How to Torpedo a Campaign
The stage was set for Republican’s to retake the White House. The incumbent President was saddled with an unemployment rate over 8%, a strong Tea Party movement in 2010 wrestled control of Congress away from the Democrats (a de facto referendum on the President’s performance), and new campaign finance rules unleashed the wealth of billionaires onto the scene. Unfortunately, Republican’s couldn’t come up with a consensus favorite to claim the throne presidency. A lengthy primary season left us with Mitt Romney, not quite conservative enough, a little too wealthy, and devoid of a definitive plan for an American Recovery. What Mitt Romney has displayed is a consistent ability to say the wrong thing the wrong way to the wrong people. His latest faux pas might be the most damning, not because it’s any more outrageous than his other missteps, but because it’s the most honest characterization of the perception problem between economic classes.
If you have been carefully avoiding anything resembling news the last three days, let us fill you in. Mitt Romney, speaking at a $50,000 a plate fundraising dinner in Florida in May, Romney was asked:’
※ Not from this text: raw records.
(** * Internet-Speed-Test: a shallow embedding of the measurement logic

    The repository has three JavaScript programs:
    - the WebSocket server ([handleDownloadTest], [calculateJitter],
      [getServerLocation] and the [connection] / [message] listeners),
    - the "professional" browser client ([ProfessionalSpeedTest]),
    - the simple image-loading client ([SpeedTest]).

    JavaScript numbers are modelled by [JS.number]: a finite value is an
    exact rational, next to the three special values of IEEE arithmetic.
    Rounding of finite results and overflow to infinity are not part of
    the model; division by zero and the propagation of NaN are.  Clock
    readings ([Date.now()]) and byte counts are integers and the
    environment supplies every clock reading. *)

From Stdlib Require Import ZArith QArith Qround Qabs String Ascii List Lia Bool.
Import ListNotations.

Set Implicit Arguments.

Open Scope string_scope.
Open Scope list_scope.
Open Scope Z_scope.

(* ================================================================== *)
(** ** JavaScript numbers *)
(* ================================================================== *)

Module JS.

Inductive number : Type :=
| Fin (q : Q)
| PInf
| NInf
| NaN.

Definition of_Z (z : Z) : number := Fin (inject_Z z).

Definition is_zero (q : Q) : bool := Qeq_bool q 0.
Definition is_neg (q : Q) : bool := (Qnum q <? 0)%Z.

(** [a + b] *)
Definition add (a b : number) : number :=
  match a, b with
  | NaN, _ | _, NaN => NaN
  | Fin x, Fin y => Fin (Qred (x + y))
  | PInf, NInf | NInf, PInf => NaN
  | PInf, _ | _, PInf => PInf
  | NInf, _ | _, NInf => NInf
  end.

(** [a - b] *)
Definition sub (a b : number) : number :=
  match a, b with
  | NaN, _ | _, NaN => NaN
  | Fin x, Fin y => Fin (Qred (x - y))
  | PInf, PInf | NInf, NInf => NaN
  | PInf, _ | _, NInf => PInf
  | NInf, _ | _, PInf => NInf
  end.

(** [a * b] *)
Definition mul (a b : number) : number :=
  match a, b with
  | NaN, _ | _, NaN => NaN
  | Fin x, Fin y => Fin (Qred (x * y))
  | Fin x, PInf | PInf, Fin x =>
      if is_zero x then NaN else if is_neg x then NInf else PInf
  | Fin x, NInf | NInf, Fin x =>
      if is_zero x then NaN else if is_neg x then PInf else NInf
  | PInf, PInf | NInf, NInf => PInf
  | PInf, NInf | NInf, PInf => NaN
  end.

(** [a / b].  Every divisor the programs build is a clock difference or
    a count, so a zero divisor is the positive zero: a non-zero
    numerator over it is an infinity of the numerator's sign, and [0 / 0]
    is NaN. *)
Definition div (a b : number) : number :=
  match a, b with
  | NaN, _ | _, NaN => NaN
  | Fin x, Fin y =>
      if is_zero y
      then if is_zero x then NaN else if is_neg x then NInf else PInf
      else Fin (Qred (x / y))
  | Fin _, PInf | Fin _, NInf => Fin 0
  | PInf, Fin y => if is_neg y then NInf else PInf
  | NInf, Fin y => if is_neg y then PInf else NInf
  | PInf, PInf | PInf, NInf | NInf, PInf | NInf, NInf => NaN
  end.

(** [Math.abs] *)
Definition abs (a : number) : number :=
  match a with
  | Fin x => Fin (Qred (Qabs x))
  | PInf | NInf => PInf
  | NaN => NaN
  end.

(** [Math.round]: the nearest integer, a tie going up. *)
Definition round (a : number) : number :=
  match a with
  | Fin x => of_Z (Qfloor (x + (1 # 2)))
  | other => other
  end.

(** [Math.min] *)
Definition min (a b : number) : number :=
  match a, b with
  | NaN, _ | _, NaN => NaN
  | NInf, _ | _, NInf => NInf
  | PInf, x | x, PInf => x
  | Fin x, Fin y => if Qle_bool x y then Fin x else Fin y
  end.

(** [a === b] on numbers *)
Definition strict_eq (a b : number) : bool :=
  match a, b with
  | Fin x, Fin y => Qeq_bool x y
  | PInf, PInf | NInf, NInf => true
  | _, _ => false
  end.

(** The value of a finite number; the propositions below read
    "the result is the number [q]". *)
Definition is_value (a : number) (q : Q) : Prop :=
  match a with Fin x => x == q | _ => False end.

(** [xs.reduce((a, b) => a + b, 0)] *)
Definition sum (xs : list number) : number :=
  fold_left add xs (Fin 0).

End JS.

(* ================================================================== *)
(** ** JSON values and frames *)
(* ================================================================== *)

(** A parsed JSON text.  An object keeps its members in order; where a
    name occurs twice [JSON.parse] keeps the last value, so a parsed
    object is taken to carry each name once. *)
#[local] Set Warnings "-register-all".

Inductive json : Type :=
| JNull
| JBool (b : bool)
| JNum (q : Q)
| JStr (s : string)
| JArr (items : list json)
| JObj (members : list (string * json)).

Fixpoint assoc (k : string) (members : list (string * json)) : option json :=
  match members with
  | [] => None
  | (k', v) :: rest => if String.eqb k k' then Some v else assoc k rest
  end.

(** The outcome of evaluating an expression that may throw. *)
Inductive completion (A : Type) : Type :=
| Normal (a : A)
| Throws.
Arguments Throws {A}.

(** The promise an [async] method returns, as its caller finds it when
    the method first yields. *)
Inductive settlement : Type :=
| Pending
| Fulfilled
| Rejected (reason : string).

(** [data.name] for one of the member names the programs read ([type],
    [timestamp], [size], [chunkCount], [server], [message]): reading a
    member of [null] throws a TypeError, a missing member is
    [undefined] ([None]), and the wrappers of the other primitives and
    arrays have no such member. *)
Definition member (data : json) (name : string) : completion (option json) :=
  match data with
  | JNull => Throws
  | JObj members => Normal (assoc name members)
  | _ => Normal None
  end.

(** What [JSON.stringify] writes for a number: NaN and the infinities
    become [null]. *)
Definition num_json (x : JS.number) : json :=
  match x with
  | JS.Fin q => JNum q
  | _ => JNull
  end.

(** What [JSON.stringify] writes for an object literal whose member
    expressions may be [undefined]: those members are left out. *)
Fixpoint stringify_members (ms : list (string * option json))
  : list (string * json) :=
  match ms with
  | [] => []
  | (k, Some v) :: rest => (k, v) :: stringify_members rest
  | (_, None) :: rest => stringify_members rest
  end.

(** A WebSocket frame: the JSON value a text frame carries (or the fact
    that it does not parse), or a binary payload. *)
Inductive frame : Type :=
| Text (parsed : option json)
| Binary (payload : list Byte.byte).

(** A frame handed to [ws.send]: a serialised object, or one of the
    pre-generated random chunks, of which only the length matters. *)
Inductive sent : Type :=
| SendJSON (j : json)
| SendChunk (length : Z).

(* ================================================================== *)
(** ** The server *)
(* ================================================================== *)

Module Server.

Import JS.

(** *** Configuration *)

Definition CHUNK_SIZE : Z := 1024 * 1024.
Definition UPLOAD_TEST_DURATION : Z := 5000.
Definition PING_INTERVAL : Z := 1000.

(** [TEST_CHUNKS]: the pre-generated buffers, by name; a buffer is
    random, so the table records its length. *)
Definition TEST_CHUNKS : list (string * Z) :=
  [ ("1mb", 1024 * 1024);
    ("5mb", 5 * 1024 * 1024);
    ("10mb", 10 * 1024 * 1024);
    ("25mb", 25 * 1024 * 1024);
    ("50mb", 50 * 1024 * 1024);
    ("100mb", 100 * 1024 * 1024) ]%Z.

Fixpoint lookup_chunk (k : string) (table : list (string * Z)) : option Z :=
  match table with
  | [] => None
  | (k', len) :: rest => if String.eqb k k' then Some len else lookup_chunk k rest
  end.

(** *** Server location *)

Record location : Type := {
  name : string;
  lat : Q;
  lon : Q;
  region : string
}.

Definition locations : list location :=
  [ {| name := "New York"; lat := 40.7128; lon := -74.0060; region := "US East" |};
    {| name := "London"; lat := 51.5074; lon := -0.1278; region := "EU West" |};
    {| name := "Tokyo"; lat := 35.6762; lon := 139.6503; region := "Asia East" |};
    {| name := "Sydney"; lat := -33.8688; lon := 151.2093; region := "Oceania" |};
    {| name := "Frankfurt"; lat := 50.1109; lon := 8.6821; region := "EU Central" |};
    {| name := "Singapore"; lat := 1.3521; lon := 103.8198; region := "Asia Southeast" |};
    {| name := "São Paulo"; lat := -23.5505; lon := -46.6333; region := "South America" |};
    {| name := "Mumbai"; lat := 19.0760; lon := 72.8777; region := "Asia South" |} ].

(** [ip.split('.')]: the pieces between the dots, at least one. *)
Fixpoint split_dot (s : string) : list string :=
  match s with
  | EmptyString => [EmptyString]
  | String c rest =>
      if Ascii.eqb c "."
      then EmptyString :: split_dot rest
      else match split_dot rest with
           | piece :: pieces => String c piece :: pieces
           | [] => [String c EmptyString]
           end
  end.

(** White space [parseInt] skips.  An address is ASCII text: the
    white-space characters beyond ASCII are not listed. *)
Definition is_space (c : ascii) : bool :=
  let n := nat_of_ascii c in
  ((9 <=? n) && (n <=? 13) || (n =? 32))%nat.

Fixpoint skip_space (s : string) : string :=
  match s with
  | String c rest => if is_space c then skip_space rest else s
  | EmptyString => s
  end.

Definition digit_value (radix : Z) (c : ascii) : option Z :=
  let n := Z.of_nat (nat_of_ascii c) in
  let d :=
    if (48 <=? n) && (n <=? 57) then Some (n - 48)
    else if (97 <=? n) && (n <=? 122) then Some (n - 87)
    else if (65 <=? n) && (n <=? 90) then Some (n - 55)
    else None in
  match d with
  | Some v => if v <? radix then Some v else None
  | None => None
  end%Z.

(** The value of the longest prefix of digits; [None] without a digit. *)
Fixpoint digits (radix : Z) (s : string) (acc : option Z) : option Z :=
  match s with
  | String c rest =>
      match digit_value radix c with
      | Some v =>
          digits radix rest
            (Some (match acc with Some a => a * radix + v | None => v end))%Z
      | None => acc
      end
  | EmptyString => acc
  end.

(** The numbers the hash of an address can be: NaN, an integer that a
    double holds, or an infinity ([negative] for the sign). *)
Inductive integral : Type :=
| NotANumber
| Integer (z : Z)
| Infinite (negative : bool).

(** The double nearest to an integer, a tie going to the even
    mantissa: an integer below 2^53 in magnitude is held as it is, a
    larger one keeps 53 bits, and one that rounds to 2^1024 or more is
    an infinity. *)
Definition to_double (z : Z) : integral :=
  let a := Z.abs z in
  if a <? 2 ^ 53 then Integer z
  else
    let e := Z.log2 a - 52 in
    let m := a / 2 ^ e in
    let r := a mod 2 ^ e in
    let half := 2 ^ (e - 1) in
    let m' := if (half <? r) || ((r =? half) && Z.odd m) then m + 1 else m in
    let v := m' * 2 ^ e in
    if 2 ^ 1024 <=? v then Infinite (z <? 0) else Integer (Z.sgn z * v).

(** [a + b] on these numbers: the sum of two integers is rounded to a
    double again. *)
Definition plus (a b : integral) : integral :=
  match a, b with
  | NotANumber, _ | _, NotANumber => NotANumber
  | Integer x, Integer y => to_double (x + y)
  | Infinite s, Infinite t => if Bool.eqb s t then Infinite s else NotANumber
  | Infinite s, Integer _ | Integer _, Infinite s => Infinite s
  end.
(** * The GIRAFFE trainer of SwapNeRF ([im2scene/giraffe/training.py])

    A shallow embedding of [Trainer] and of the part of the Python and
    PyTorch runtime its methods rely on, followed by the properties of the
    training, evaluation and visualisation steps.

    Conventions of the embedding.
    - Python floats and tensor entries are exact rationals ([Qc]); rounding
      error, infinities and NaN are outside the model.
    - A method is a computation in the monad [M]: it takes the world
      (networks, optimizers, random generator, file system) and returns a
      value or a raised exception together with the new world.
    - The networks, the losses of [im2scene.training], the metrics and the
      automatic differentiation are the fields of the class [Framework]. *)

From Stdlib Require Import QArith Qcanon Qround Lqa Ascii String.
From stdpp Require Import base option list strings pretty numbers gmap.

Local Open Scope Z_scope.

(** ** Python runtime *)

Module Py.

(** The exceptions the trainer can let through. *)
Inductive exn :=
  | AttributeError   (* a method looked up on [None] *)
  | KeyError (key : string)
  | IndexError
  | TypeError
  | ZeroDivisionError
  | RuntimeError.

Inductive result (A : Type) :=
  | Ok (a : A)
  | Raise (e : exn).
Arguments Ok {A} a.
Arguments Raise {A} e.

(** [str(n)] for an [int]. *)
Definition str_int (n : Z) : string := pretty n.

(** [n] zeros. *)
Fixpoint zeros (n : nat) : string :=
  match n with
  | O => ""
  | S n' => String "0"%char (zeros n')
  end.

(** [s.rjust(w, '0')]: zeros on the left up to width [w]. *)
Definition zfill_left (w : nat) (s : string) : string :=
  zeros (w - String.length s) +:+ s.

(** ['%010d' % n]: the sign counts in the width of ten. *)
Definition fmt_010d (n : Z) : string :=
  if n <? 0 then "-" +:+ zfill_left 9 (str_int (- n))
  else zfill_left 10 (str_int n).

(** [os.path.join(a, b)] for a relative [b]. *)
Definition ends_with_slash (a : string) : bool :=
  match last (list_ascii_of_string a) with
  | Some c => bool_decide (c = "/"%char)
  | None => false
  end.

Definition path_join (a b : string) : string :=
  if bool_decide (a = "") then b
  else if ends_with_slash a then a +:+ b
  else a +:+ "/" +:+ b.

(** [round(x, nd)] on a float: to the nearest multiple of [10^-nd] of the
    exact value, a tie going to the even neighbour.  [round_scaled] is the
    result counted in units of [10^-nd]. *)
Definition round_scaled (x : Qc) (nd : nat) : Z :=
  let y := (x * Qc_of_Z (10 ^ Z.of_nat nd))%Qc in
  let f := Qfloor y in
  let d := (y - Qc_of_Z f)%Qc in
  let half := Q2Qc (1 # 2) in
  if bool_decide (d < half)%Qc then f
  else if bool_decide (half < d)%Qc then f + 1
  else if Z.even f then f else f + 1.

(** The digits of a fraction without its trailing zeros; Python keeps one
    digit. *)
Fixpoint rstrip_zeros (s : string) : string :=
  match s with
  | EmptyString => ""
  | String c s' =>
    match rstrip_zeros s' with
    | EmptyString => if bool_decide (c = "0"%char) then "" else String c ""
    | r => String c r
    end
  end.

Definition strip_trailing_zeros (s : string) : string :=
  match rstrip_zeros s with
  | EmptyString => "0"
  | r => r
  end.
(** * Video-preview plugin: a shallow embedding and its properties

    The repository holds two variants of one Obsidian plugin:
    - [VideoPlugin] (the structural variant): walks the anchor elements
      of the rendered fragment, resolves metadata and an optional channel
      icon, and replaces each anchor by a node built with the DOM API;
    - [MyPlugin] (the textual variant, [main.ts]): scans the markup of
      the fragment with a global regular expression and rewrites it with
      [String.prototype.replace].

    JavaScript strings are sequences of UTF-16 code units, values coming
    out of [response.json()] are JSON trees, and the outside world (the
    network, the console, notices, the settings store) is an explicit
    state threaded through a small state-and-exception monad. *)

From Stdlib Require Import String Ascii NArith ZArith Bool Arith Lia List.
Import ListNotations.

Set Implicit Arguments.
Set Warnings "-register-all".

(** ** JavaScript strings *)

Module JsString.

(** A string is its list of UTF-16 code units. *)
Definition jsstring := list N.

(** A source literal (ASCII only in this program). *)
Definition lit (s : string) : jsstring :=
  map N_of_ascii (list_ascii_of_string s).

Arguments lit : simpl never.

Definition chr (a : ascii) : N := N_of_ascii a.

Fixpoint eqb (a b : jsstring) : bool :=
  match a, b with
  | [], [] => true
  | x :: a', y :: b' => N.eqb x y && eqb a' b'
  | _, _ => false
  end.

Fixpoint starts_with (p s : jsstring) : bool :=
  match p, s with
  | [], _ => true
  | x :: p', y :: s' => N.eqb x y && starts_with p' s'
  | _ :: _, [] => false
  end.

(** [indexOf]-style search: the text before the first occurrence of
    [p] in [s] and the text after it. *)
Fixpoint split_first (p s : jsstring) : option (jsstring * jsstring) :=
  if starts_with p s then Some ([], skipn (length p) s)
  else match s with
       | [] => None
       | c :: s' =>
           match split_first p s' with
           | Some (before, after) => Some (c :: before, after)
           | None => None
           end
       end.

Definition is_empty (s : jsstring) : bool :=
  match s with [] => true | _ => false end.

Definition is_empty_list {A} (l : list A) : bool :=
  match l with [] => true | _ => false end.

End JsString.
Import JsString.

(** ** Regular expressions, as the engine runs them

    A backtracking matcher in continuation-passing style, in the manner
    of the language definition: alternatives are tried left to right,
    quantifiers are greedy, and an iteration of a quantifier that
    consumes nothing is rejected. The matcher returns what the
    continuation returns, so that [exec] can report where the first
    match (in priority order) ends. *)

Module Regex.

Inductive regex : Type :=
| Eps
| Chr (c : N)
| Class (p : N -> bool)
| Seq (r1 r2 : regex)
| Alt (r1 r2 : regex)
| Opt (r : regex)
| Star (r : regex).

(** [r+] is one mandatory iteration followed by [r*]. *)
Definition Plus (r : regex) : regex := Seq r (Star r).

(** A literal run of characters. *)
Fixpoint Str (s : jsstring) : regex :=
  match s with
  | [] => Eps
  | c :: s' => Seq (Chr c) (Str s')
  end.

(** The class [\s]: WhiteSpace and LineTerminator code points. *)
Definition is_space (c : N) : bool :=
  ((9 <=? c) && (c <=? 13) || (c =? 32) || (c =? 160) || (c =? 5760)
   || ((8192 <=? c) && (c <=? 8202)) || (c =? 8232) || (c =? 8233)
   || (c =? 8239) || (c =? 8287) || (c =? 12288) || (c =? 65279))%N.

(** The class [\S]. *)
Definition not_space (c : N) : bool := negb (is_space c).

Definition cont := jsstring -> option jsstring.

Definition orelse (a b : option jsstring) : option jsstring :=
  match a with Some x => Some x | None => b end.
(** The [RANDOM_SEED] property:
<<
    while not self._RANDOM_SEED:
        self._RANDOM_SEED = int(np.random.randint(1, 1e12))
    return self._RANDOM_SEED
>>
    The loop is unfolded [fuel] times; [None] is "still looping".  Reading
    the property mutates the instance and consumes random draws, so the
    instance and the generator state are threaded through. *)
Fixpoint RANDOM_SEED `{RandomState} (fuel : nat) (self : CosmoParams) (g : Rng)
    : option (Z * CosmoParams * Rng) :=
  match fuel with
  | O => None
  | S fuel' =>
      if negb (opt_truthy int_truthy (_RANDOM_SEED self)) then
        let (n, g') := randint 1 (10 ^ 12) g in
        RANDOM_SEED fuel' (set_RANDOM_SEED self (Some n)) g'
      else
        match _RANDOM_SEED self with
        | Some n => Some (n, self, g)
        | None => None
        end
  end.

Definition OMl (self : CosmoParams) : float := (1 - OMm self)%float.

(** *** UserParams *)

Record UserParams : Type := mkUserParams {
  BOX_LEN : float;
  _DIM : option Z;
  HII_DIM : Z
}.

(** Modelled from the spec: the constructor (see [CosmoParams_new]), over
    [UserParams._defaults_]. *)
Definition UserParams_new (BOX_LEN : option float) (DIM HII_DIM : option Z)
    : UserParams :=
  {| BOX_LEN := default 150.0%float BOX_LEN;
     _DIM := DIM;
     HII_DIM := default 100 HII_DIM |}.

(** [return self._DIM or 4 * self.HII_DIM] *)
Definition DIM (self : UserParams) : Z :=
  match _DIM self with
  | Some d => if int_truthy d then d else 4 * HII_DIM self
  | None => 4 * HII_DIM self
  end.

Definition tot_fft_num_pixels (self : UserParams) : Z := DIM self ^ 3.

Definition HII_tot_num_pixels (self : UserParams) : Z := HII_DIM self ^ 3.

(** *** AstroParams *)

Record AstroParams : Type := mkAstroParams {
  INHOMO_RECO : bool;
  EFF_FACTOR_PL_INDEX : float;
  HII_EFF_FACTOR : float;
  _R_BUBBLE_MAX : option float;
  _ION_Tvir_MIN : float;
  _L_X : float;
  _NU_X_THRESH : float;
  _NU_X_BAND_MAX : float;
  _NU_X_MAX : float;
  X_RAY_SPEC_INDEX : float;
  _X_RAY_Tvir_MIN : option float;
  X_RAY_Tvir_LOWERBOUND : float;
  X_RAY_Tvir_UPPERBOUND : float;
  F_STAR : float;
  t_STAR : float;
  N_RSD_STEPS : Z;
  LOS_direction : Z;
  Z_HEAT_MAX : float;
  ZPRIME_STEP_FACTOR : float
}.

(** Modelled from the spec: the constructor (see [CosmoParams_new]), over
    [AstroParams._defaults_]; [AstroParams.__init__] stores its positional
    argument [INHOMO_RECO] before it calls the base constructor. *)
Definition AstroParams_new (INHOMO_RECO : bool)
    (EFF_FACTOR_PL_INDEX HII_EFF_FACTOR R_BUBBLE_MAX ION_Tvir_MIN L_X
     NU_X_THRESH NU_X_BAND_MAX NU_X_MAX X_RAY_SPEC_INDEX X_RAY_Tvir_MIN
     X_RAY_Tvir_LOWERBOUND X_RAY_Tvir_UPPERBOUND F_STAR t_STAR : option float)
    (N_RSD_STEPS LOS_direction : option Z)
    (Z_HEAT_MAX ZPRIME_STEP_FACTOR : option float) : AstroParams :=
  {| INHOMO_RECO := INHOMO_RECO;
     EFF_FACTOR_PL_INDEX := default 0.0%float EFF_FACTOR_PL_INDEX;
     HII_EFF_FACTOR := default 30.0%float HII_EFF_FACTOR;
     _R_BUBBLE_MAX := R_BUBBLE_MAX;
     _ION_Tvir_MIN := default 4.69897%float ION_Tvir_MIN;
     _L_X := default 40.0%float L_X;
     _NU_X_THRESH := default 500.0%float NU_X_THRESH;
     _NU_X_BAND_MAX := default 2000.0%float NU_X_BAND_MAX;
     _NU_X_MAX := default 10000.0%float NU_X_MAX;
     X_RAY_SPEC_INDEX := default 1.0%float X_RAY_SPEC_INDEX;
     _X_RAY_Tvir_MIN := X_RAY_Tvir_MIN;
     X_RAY_Tvir_LOWERBOUND := default 4.0%float X_RAY_Tvir_LOWERBOUND;
     X_RAY_Tvir_UPPERBOUND := default 6.0%float X_RAY_Tvir_UPPERBOUND;
     F_STAR := default 0.05%float F_STAR;
     t_STAR := default 0.5%float t_STAR;
     N_RSD_STEPS := default 20 N_RSD_STEPS;
     LOS_direction := default 2 LOS_direction;
     Z_HEAT_MAX := default 10.0%float Z_HEAT_MAX;
     ZPRIME_STEP_FACTOR := default 1.02%float ZPRIME_STEP_FACTOR |}.

(** [10 ** x] for a float [x]. *)
Definition pow10 `{Numerics} (x : float) : float := float_pow 10%float x.

Definition R_BUBBLE_MAX (self : AstroParams) : float :=
  let unset := if INHOMO_RECO self then 50.0%float else 15.0%float in
  match _R_BUBBLE_MAX self with
  | Some r => if negb (float_truthy r) then unset else r
  | None => unset
  end.

Definition ION_Tvir_MIN `{Numerics} (self : AstroParams) : float :=
  pow10 (_ION_Tvir_MIN self).

Definition L_X `{Numerics} (self : AstroParams) : float :=
  pow10 (_L_X self).

(** [return 10 ** self._X_RAY_Tvir_MIN if self._X_RAY_Tvir_MIN else self.ION_Tvir_MIN] *)
Definition X_RAY_Tvir_MIN `{Numerics} (self : AstroParams) : float :=
  match _X_RAY_Tvir_MIN self with
  | Some x => if float_truthy x then pow10 x else ION_Tvir_MIN self
  | None => ION_Tvir_MIN self
  end.

Definition NU_X_THRESH `{Numerics} (self : AstroParams) : float :=
  (_NU_X_THRESH self * NU_over_EV)%float.

Definition NU_X_BAND_MAX `{Numerics} (self : AstroParams) : float :=
  (_NU_X_BAND_MAX self * NU_over_EV)%float.

Definition NU_X_MAX `{Numerics} (self : AstroParams) : float :=
  (_NU_X_MAX self * NU_over_EV)%float.

(** *** FlagOptions *)

(** The key [INHOMO_RECO] of [FlagOptions._defaults_] is the field
    [FLAG_INHOMO_RECO]: the name is taken by the attribute of
    [AstroParams]. *)
Record FlagOptions : Type := mkFlagOptions {
  INCLUDE_ZETA_PL : bool;
  SUBCELL_RSD : bool;
  USE_FCOLL_IONISATION_TABLE : bool;
  SHORTEN_FCOLL : bool;
  FLAG_INHOMO_RECO : bool
}.

(** What attribute lookup on an instance finds beyond the keys of its own
    [_defaults_]: the class attributes of [StructWithDefaults], which is
    not in the file.  [None] is "no such attribute". *)
Class BaseClass : Type := {
  base_attr : string -> option bool
}.

(** A base class that defines none of the names looked up: every attribute
    of an instance is a key of its [_defaults_]. *)
Definition bare_base : BaseClass := {| base_attr := fun _ => None |}.

(** [self.<name>] on a [FlagOptions]: the instance's own fields first, then
    the base class, and [AttributeError] when neither has the name. *)
Definition FlagOptions_getattr `{BaseClass} (self : FlagOptions) (name : string)
    : Result bool :=
  if String.eqb name "INCLUDE_ZETA_PL" then Ok (INCLUDE_ZETA_PL self)
  else if String.eqb name "SUBCELL_RSD" then Ok (SUBCELL_RSD self)
  else if String.eqb name "USE_FCOLL_IONISATION_TABLE" then Ok (USE_FCOLL_IONISATION_TABLE self)
  else if String.eqb name "SHORTEN_FCOLL" then Ok (SHORTEN_FCOLL self)
  else if String.eqb name "INHOMO_RECO" then Ok (FLAG_INHOMO_RECO self)
  else match base_attr name with
       | Some b => Ok b
       | None => Raise (AttributeError name)
       end.

(** [FlagOptions._logic]: four checks in order, each reading its attributes
    left to right. *)
Definition FlagOptions_logic `{BaseClass} (self : FlagOptions) : Result unit :=
  let attr := FlagOptions_getattr self in
  do c1 <- py_and (attr "GenerateNewICs")
                  (py_or (attr "USE_FCOLL_IONISATION_TABLE") (attr "SHORTEN_FCOLL"));
  if c1 then Raise ValueError else
  do c2 <- py_and (attr "USE_TS_FLUCT") (attr "INCLUDE_ZETA_PL");
  if c2 then Raise NotImplementedError else
  do c3 <- py_and (attr "USE_FCOLL_IONISATION_TABLE") (attr "INHOMO_RECO");
  if c3 then Raise ValueError else
  do c4 <- py_and (attr "INHOMO_RECO") (attr "USE_TS_FLUCT");
  if c4 then Raise ValueError else
  Ok tt.

(** Modelled from the spec: the constructor, [StructWithDefaults.__init__]
    of [_utils], is not in the file.  The spec has validation raise at
    construction time: the instance is filled from [_defaults_] and the
    keyword arguments, then [_logic] runs, and the instance exists only
    when [_logic] returns. *)
Definition FlagOptions_new `{BaseClass}
    (INCLUDE_ZETA_PL SUBCELL_RSD USE_FCOLL_IONISATION_TABLE SHORTEN_FCOLL
     INHOMO_RECO : option bool) : Result FlagOptions :=
  let self :=
    {| INCLUDE_ZETA_PL := default false INCLUDE_ZETA_PL;
       SUBCELL_RSD := default false SUBCELL_RSD;
       USE_FCOLL_IONISATION_TABLE := default false USE_FCOLL_IONISATION_TABLE;
       SHORTEN_FCOLL := default false SHORTEN_FCOLL;
       FLAG_INHOMO_RECO := default false INHOMO_RECO |} in
  do _u <- FlagOptions_logic self;
  Ok self.

(* ====================================================================== *)
(** ** Output structures                                                   *)
(* ====================================================================== *)

(** A one-dimensional [numpy] array of [float32]. *)
Definition ndarray : Type := list float.

(** The largest size in bytes numpy gives an array on a 64-bit build (the
    maximum of its index type [npy_intp]), and the bytes of a [float32]. *)
Definition npy_intp_max : Z := 2 ^ 63 - 1.

Definition float32_itemsize : Z := 4.

(** [np.zeros(n, dtype=np.float32)] for an integer [n]: numpy refuses a
    negative length, and a length whose bytes are beyond [npy_intp_max],
    with a [ValueError].  Whether the machine then has the memory is not
    part of the model: [Ok] is an allocation that the machine served, and
    beyond the few cells of the examples no statement below concludes
    that an allocation goes through. *)
Definition np_zeros (n : Z) : Result ndarray :=
  if n <? 0 then Raise ValueError
  else if npy_intp_max <? n * float32_itemsize then Raise ValueError
  else Ok (repeat 0%float (Z.to_nat n)).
“For the last three years, all everybody’s been told is, ‘Don’t worry, we’ll take care of you.’ How are you going to do it, in two months before the elections, to convince everybody you’ve got to take care of yourself?”
His answer is a political crash course in How-To-Torpedo-A-Campaign:
“There are 47 percent of the people who will vote for the president no matter what. All right, there are 47 percent who are with him, who are dependent upon government, who believe that they are victims, who believe that government has a responsibility to care for them, who believe that they are entitled to health care, to food, to housing, to you name it. That that’s an entitlement. And the government should give it to them.”
Not to be misunderstood, the former governor continues digging the hole:
” These are people who pay no income tax. Forty-seven percent of Americans pay no income tax. So our message of low taxes doesn’t connect. And he’ll be out there talking about tax cuts for the rich. I mean that’s what they sell every four years. And so my job is not to worry about those people—I’ll never convince them that they should take personal responsibility and care for their lives.”
His comments echo his statements earlier this year that he is not worried about the very poor. While the context of the conversation is about the election and getting votes, the truth in the words is damning. Romney is speaking to wealthy donors and finds the best way to connect with them is to create a clear social line between them and the growing rabble trying to steal their money. The divisive nature of the comments is deplorable.
Elections are, in part, the redefining of the role of government. Here, Romney would recast government as beholden to the wealthy and barely tolerant of everyone else. Worse, in one fell swoop he characterizes a wide cross-section of society as lazy, dependent, and ignorant. Where he might have stressed the importance of communicating a plan capable of improving employment opportunities, reducing the cost of healthcare, and advancing the quality of an American education – issues which would directly address the problems confronting so many of us – Romney launches a straw man argument meant to play to the elitist pejoratives of his rich audience. This fictional American dependent, leeching off the government (i.e., the holy job-creating, tax-paying Producers) simply cannot be reasoned with, cannot be motivated to work for their living. This reaffirms what seems to be a growing feeling among well-to-do Americans – those without adequate means to buy the comforts our society has sacrificed its soul for just aren’t willing to work hard enough.
Whether Romney actually believes 47% of Americans don’t pay income tax is irrelevant. The 47% refers to people who do not pay Federal Income Tax. Of those nearly 30% pay other forms of income tax and 10.3% are retired, having paid the Federal Income Tax for decades; 6.9% of households pay no form of income tax because their earnings so low they are not required to pay; but the real prize here are the 19,551 US households with incomes over 200,000 that paid no income tax. Six people who earned over $77M also paid no income tax, because, you know…wait, no, there is no good reason. While we can certainly call these people irresponsible, Romney’s lack of personal accountability message is nonsense. All of these people buy things, paying sales taxes, and own or rent a living space, paying real estate tax.
He is perpetuating myths and economic classism to pander for money and votes. Politics at its worst; and most revealing. This is who Mitt Romney proves to be in the end, a man who takes on the character of his surroundings and has no sense of the human struggle. His repeated moments of ineloquence, the characterization Paul Ryan gave his bullshit, are not just poor word selection; they are the musings of a man who is pessimistic about human nature. He is not out of touch with the average American; he believes the average American isn’t worth considering. Just listen to him.